Com relação ao discurso teórico, Bronckart (1999), afirma que, embora a autonomia seja, neste tipo de discurso, marcada linguisticamente, ela nunca é completa. O discurso teórico tende para a autonomia, sem jamais atingi-la. O autor fala, então, em diferentes graus de autonomia.

Ainda sobre o tipo de discurso teórico, o autor encontrou, em muitos segmentos do mundo do expor, uma não delimitação clara entre os tipos de discurso interativo e teórico, havendo, assim, uma fusão dos dois tipos de discurso. Essa não delimitação entre esses tipos de discurso é chamada por Bronckart (1999) de fusão de tipo de discurso misto, interativo- teórico.

Com relação, especificamente, ao relato interativo, é possível distinguir os relatos interativos primários dos relatos interativos secundários. Os primários aparecem no quadro de gêneros orais, como o discurso político, a conversação e a entrevista.

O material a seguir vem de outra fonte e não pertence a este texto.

(** * app/models.py: the SQLModel schema of the EU regulation assistant

    The module declares enumerations, persistent tables and request shapes.
    It holds no function of its own: what it "does" is what SQLModel (on top
    of pydantic and SQLAlchemy) does with the declarations, namely

    - [model_validate]: checking an input mapping against the fields of a
      class (presence, type, length, enum membership, decimal digits) and
      filling in defaults;
    - [sqlmodel_table_construct]: building an instance of a [table=True]
      class through its constructor, which fills defaults and checks nothing;
    - the constraints the generated tables carry (primary key, UNIQUE,
      NOT NULL), checked on every INSERT and UPDATE.

    The declarations below are transcribed from the source class by class,
    keyword by keyword; the three interpreters read nothing but them. *)

From Stdlib Require Import ZArith Lia.
From stdpp Require Import gmap strings list fin_maps.

Open Scope string_scope.
Open Scope list_scope.

(** ** Enumerations ([class X(str, Enum)]) *)

(** A [str]-mixin enumeration: its members in declaration order and the
    string each member is. *)
Class PyEnum (E : Type) := {
  enum_name : string;
  members : list E;
  value : E -> string;
}.
Arguments enum_name E {_}.
Arguments members E {_}.

Inductive UserType := B2C | B2B.

#[export] Instance UserType_enum : PyEnum UserType := {|
  enum_name := "UserType";
  members := [B2C; B2B];
  value m := match m with B2C => "b2c" | B2B => "b2b" end
|}.

Inductive AccountType := MASTER | MEMBER.

#[export] Instance AccountType_enum : PyEnum AccountType := {|
  enum_name := "AccountType";
  members := [MASTER; MEMBER];
  value m := match m with MASTER => "master" | MEMBER => "member" end
|}.

Inductive CompanyType := STARTUP | SME | CORPORATION | NON_PROFIT | GOVERNMENT | OTHER.

#[export] Instance CompanyType_enum : PyEnum CompanyType := {|
  enum_name := "CompanyType";
  members := [STARTUP; SME; CORPORATION; NON_PROFIT; GOVERNMENT; OTHER];
  value m :=
    match m with
    | STARTUP => "startup"
    | SME => "sme"
    | CORPORATION => "corporation"
    | NON_PROFIT => "non_profit"
    | GOVERNMENT => "government"
    | OTHER => "other"
    end
|}.

Inductive CompanySize := MICRO | SMALL | MEDIUM | LARGE.

#[export] Instance CompanySize_enum : PyEnum CompanySize := {|
  enum_name := "CompanySize";
  members := [MICRO; SMALL; MEDIUM; LARGE];
  value m :=
    match m with
    | MICRO => "micro"
    | SMALL => "small"
    | MEDIUM => "medium"
    | LARGE => "large"
    end
|}.

Inductive PricingPlan := WEEK_PASS | BESTPRICE.

#[export] Instance PricingPlan_enum : PyEnum PricingPlan := {|
  enum_name := "PricingPlan";
  members := [WEEK_PASS; BESTPRICE];
  value m := match m with WEEK_PASS => "week_pass" | BESTPRICE => "bestprice" end
|}.

Inductive QueryType := LIGHT | MAIN.

#[export] Instance QueryType_enum : PyEnum QueryType := {|
  enum_name := "QueryType";
  members := [LIGHT; MAIN];
  value m := match m with LIGHT => "light" | MAIN => "main" end
|}.

Inductive Language :=
  | BG | CS | DA | DE | EL | EN | ES | ET | FI | FR | GA | HR
  | HU | IT | LT | LV | MT | NL | PL | PT | RO | SK | SL | SV.

#[export] Instance Language_enum : PyEnum Language := {|
  enum_name := "Language";
  members := [BG; CS; DA; DE; EL; EN; ES; ET; FI; FR; GA; HR;
              HU; IT; LT; LV; MT; NL; PL; PT; RO; SK; SL; SV];
  value m :=
    match m with
    | BG => "bg" | CS => "cs" | DA => "da" | DE => "de" | EL => "el" | EN => "en"
    | ES => "es" | ET => "et" | FI => "fi" | FR => "fr" | GA => "ga" | HR => "hr"
    | HU => "hu" | IT => "it" | LT => "lt" | LV => "lv" | MT => "mt" | NL => "nl"
    | PL => "pl" | PT => "pt" | RO => "ro" | SK => "sk" | SL => "sl" | SV => "sv"
    end
|}.

(** The closed set of strings an enumeration admits. *)
Definition values (E : Type) `{PyEnum E} : list string := value <$> members E.

(** ** Python values *)

(** A finite [decimal.Decimal] as [as_tuple()] shows it: sign, coefficient
    digits (most significant first) and exponent. *)
Record Decimal := mkDecimal {
  dec_sign : bool;
  dec_digits : list nat;
  dec_exponent : Z;
}.

(** The values a field can be given, each at its Python type (the
    conversions pydantic attempts between types are left out, so that a
    value of another type than the annotation's is refused here even
    where pydantic would convert it).  A [str] is held as its UTF-8
    encoding, one element of the Rocq string per byte; a [datetime] is
    its count of microseconds since the epoch; a member of a [str]
    enumeration is the string it equals; [RList] and [RDict] carry the
    JSON columns. *)
Unset Elimination Schemes.
Inductive raw :=
  | RNone
  | RBool (b : bool)
  | RInt (z : Z)
  | RStr (s : string)
  | RDecimal (d : Decimal)
  | RDatetime (t : Z)
  | RList (l : list raw)
  | RDict (d : list (string * raw)).
Set Elimination Schemes.

(** ** Declarations *)

(** A field's annotation. *)
Inductive ty :=
  | TInt
  | TStr
  | TBool
  | TDatetime
  | TDecimal
  | TEnum (name : string) (vals : list string)
  | TList (t : ty)
  | TDictStrAny
  | TOptional (t : ty).

(** The annotation of a field typed by the enumeration [E]. *)
Definition TEnumOf (E : Type) `{PyEnum E} : ty := TEnum (enum_name E) (values E).

(** The keyword arguments of [Field(...)] that occur in the module. *)
Inductive kwarg :=
  | default (v : raw)
  | default_factory_utcnow
  | primary_key
  | unique
  | foreign_key (target : string)
  | max_length (n : nat)
  | min_length (n : nat)
  | decimal_places (n : nat)
  | max_digits (n : nat)
  | sa_column_JSON.

Record FieldDecl := mkField {
  fname : string;
  annotation : ty;
  kwargs : list kwarg;
}.

(** [Relationship(...)] attributes: they are no columns and take no part in
    validation. *)
Record RelDecl := mkRel {
  rname : string;
  rtarget : string;
  rmany : bool;
  back_populates : option string;
  uselist_false : bool;
}.

Record ModelDecl := mkModel {
  cls : string;
  table : bool;
  tablename : option string;
  fields : list FieldDecl;
  relationships : list RelDecl;
}.

(** ** The persistent classes ([table=True]) *)

Definition utcnow : list kwarg := [default_factory_utcnow].

Definition Organization : ModelDecl :=
  mkModel "Organization" true (Some "organizations")
    [ mkField "id" (TOptional TInt) [default RNone; primary_key];
      mkField "name" TStr [max_length 200];
      mkField "company_type" (TEnumOf CompanyType) [];
      mkField "company_size" (TEnumOf CompanySize) [];
      mkField "headquarters_location" TStr [max_length 100];
      mkField "subsidiary_locations" (TList TStr) [default (RList []); sa_column_JSON];
      mkField "sso_enabled" TBool [default (RBool false)];
      mkField "sso_config" TDictStrAny [default (RDict []); sa_column_JSON];
      mkField "created_at" TDatetime utcnow;
      mkField "updated_at" TDatetime utcnow ]
    [ mkRel "users" "User" true (Some "organization") false;
      mkRel "api_keys" "APIKey" true (Some "organization") false ].

Definition User : ModelDecl :=
  mkModel "User" true (Some "users")
    [ mkField "id" (TOptional TInt) [default RNone; primary_key];
      mkField "email" TStr [unique; max_length 255];
      mkField "password_hash" TStr [max_length 255];
      mkField "user_type" (TEnumOf UserType) [];
      mkField "account_type" (TOptional (TEnumOf AccountType)) [default RNone];
      mkField "organization_id" (TOptional TInt) [default RNone; foreign_key "organizations.id"];
      mkField "is_active" TBool [default (RBool true)];
      mkField "can_generate_api_keys" TBool [default (RBool false)];
      mkField "created_at" TDatetime utcnow;
      mkField "updated_at" TDatetime utcnow ]
    [ mkRel "organization" "Organization" false (Some "users") false;
      mkRel "user_context" "UserContext" false (Some "user") true;
      mkRel "subscriptions" "Subscription" true (Some "user") false;
      mkRel "api_keys" "APIKey" true (Some "user") false;
      mkRel "chat_sessions" "ChatSession" true (Some "user") false;
      mkRel "queries" "Query" true (Some "user") false;
      mkRel "documents" "Document" true (Some "user") false;
      mkRel "billing_records" "BillingRecord" true (Some "user") false ].

Definition UserContext : ModelDecl :=
  mkModel "UserContext" true (Some "user_contexts")
    [ mkField "id" (TOptional TInt) [default RNone; primary_key];
      mkField "user_id" TInt [foreign_key "users.id"; unique];
      mkField "user_type_context" TStr [max_length 50];
      mkField "home_location" TStr [max_length 100];
      mkField "preferred_language" (TEnumOf Language) [];
      mkField "profession" TStr [max_length 100];
      mkField "personal_notes" TStr [default (RStr ""); max_length 2000];
      mkField "context_data" TDictStrAny [default (RDict []); sa_column_JSON];
      mkField "created_at" TDatetime utcnow;
      mkField "updated_at" TDatetime utcnow ]
    [ mkRel "user" "User" false (Some "user_context") false ].

Definition APIKey : ModelDecl :=
  mkModel "APIKey" true (Some "api_keys")
    [ mkField "id" (TOptional TInt) [default RNone; primary_key];
      mkField "key_hash" TStr [max_length 255; unique];
      mkField "name" TStr [max_length 100];
      mkField "user_id" TInt [foreign_key "users.id"];
      mkField "organization_id" (TOptional TInt) [default RNone; foreign_key "organizations.id"];
      mkField "is_active" TBool [default (RBool true)];
      mkField "last_used_at" (TOptional TDatetime) [default RNone];
      mkField "expires_at" (TOptional TDatetime) [default RNone];
      mkField "created_at" TDatetime utcnow ]
    [ mkRel "user" "User" false (Some "api_keys") false;
      mkRel "organization" "Organization" false (Some "api_keys") false ].

Definition Subscription : ModelDecl :=
  mkModel "Subscription" true (Some "subscriptions")
    [ mkField "id" (TOptional TInt) [default RNone; primary_key];
      mkField "user_id" TInt [foreign_key "users.id"];
      mkField "pricing_plan" (TEnumOf PricingPlan) [];
      mkField "is_active" TBool [default (RBool true)];
      (* Week Pass specific fields *)
      mkField "token_allowance" (TOptional TInt) [default RNone];
      mkField "tokens_used" TInt [default (RInt 0)];
      mkField "week_pass_expires_at" (TOptional TDatetime) [default RNone];
      mkField "week_pass_price" (TOptional TDecimal) [default RNone; decimal_places 2; max_digits 10];
      (* Bestprice Plan specific fields *)
      mkField "current_price_per_1k_tokens" (TOptional TDecimal)
        [default RNone; decimal_places 4; max_digits 10];
      mkField "total_tokens_consumed" TInt [default (RInt 0)];
      mkField "created_at" TDatetime utcnow;
      mkField "updated_at" TDatetime utcnow ]
    [ mkRel "user" "User" false (Some "subscriptions") false;
      mkRel "token_usages" "TokenUsage" true (Some "subscription") false;
      mkRel "billing_records" "BillingRecord" true (Some "subscription") false ].

Definition TokenUsage : ModelDecl :=
  mkModel "TokenUsage" true (Some "token_usages")
    [ mkField "id" (TOptional TInt) [default RNone; primary_key];
      mkField "subscription_id" TInt [foreign_key "subscriptions.id"];
      mkField "query_id" (TOptional TInt) [default RNone; foreign_key "queries.id"];
      mkField "tokens_consumed" TInt [];
      mkField "cost" TDecimal [decimal_places 4; max_digits 10];
      mkField "timestamp" TDatetime utcnow ]
    [ mkRel "subscription" "Subscription" false (Some "token_usages") false;
      mkRel "query" "Query" false (Some "token_usage") false ].

Definition Document : ModelDecl :=
  mkModel "Document" true (Some "documents")
    [ mkField "id" (TOptional TInt) [default RNone; primary_key];
      mkField "user_id" TInt [foreign_key "users.id"];
      mkField "filename" TStr [max_length 255];
      mkField "original_filename" TStr [max_length 255];
      mkField "file_size" TInt [];
      mkField "mime_type" TStr [max_length 100];
      mkField "file_path" TStr [max_length 500];
      mkField "language" (TOptional (TEnumOf Language)) [default RNone];
      mkField "processed" TBool [default (RBool false)];
      mkField "processing_error" (TOptional TStr) [default RNone; max_length 1000];
      mkField "uploaded_at" TDatetime utcnow;
      mkField "processed_at" (TOptional TDatetime) [default RNone] ]
    [ mkRel "user" "User" false (Some "documents") false;
      mkRel "chat_session_links" "ChatSessionDocument" true (Some "document") false ].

Já os secundários, são encontrados no quadro de gêneros originalmente escritos, como romances e peças, quase sempre encaixados em segmentos de discurso interativo secundário.

Com relação ao discurso narração, em alguns textos, há a presença de pronomes de primeira pessoa, que poderíamos atribuir ao autor do texto empírico. No entanto, a noção de narrador, que designa a instância formal que assume e gerencia a atividade narrativa. Se em última análise o narrador é uma criação do autor, entretanto, não se confunde com este último: ele constitui uma das propriedades do mundo narrativo construído e não do mundo ordinário.

Diferente dos tipos de discurso da ordem do expor, os tipos de discurso da ordem do narrar não podem sofrer fusão, uma vez que o relato interativo articula-se com um mundo que implica os parâmetros materiais da a ção de linguagem, enquanto a narração articula-se com um mundo cujas instâncias de agentividade são autônomas em relação a esses mesmos parâmetros.

Bronckart (1999), no decorrer da exposição dos tipos de discurso, trata sobre a noção discurso indireto e discurso indireto livre. Para o autor, o discurso indireto e o discurso

indireto livre, ao contrário do discurso direto, mostram modalidades diversas de fusão dos mundos do discurso interativo e do discurso principal25.

Estas fusões e encaixamentos descritos por Bronckart são muito importantes na nossa investigação, uma vez que elas são uma constante em nosso corpus, como teremos oportunidade de demonstrar em nossas análises.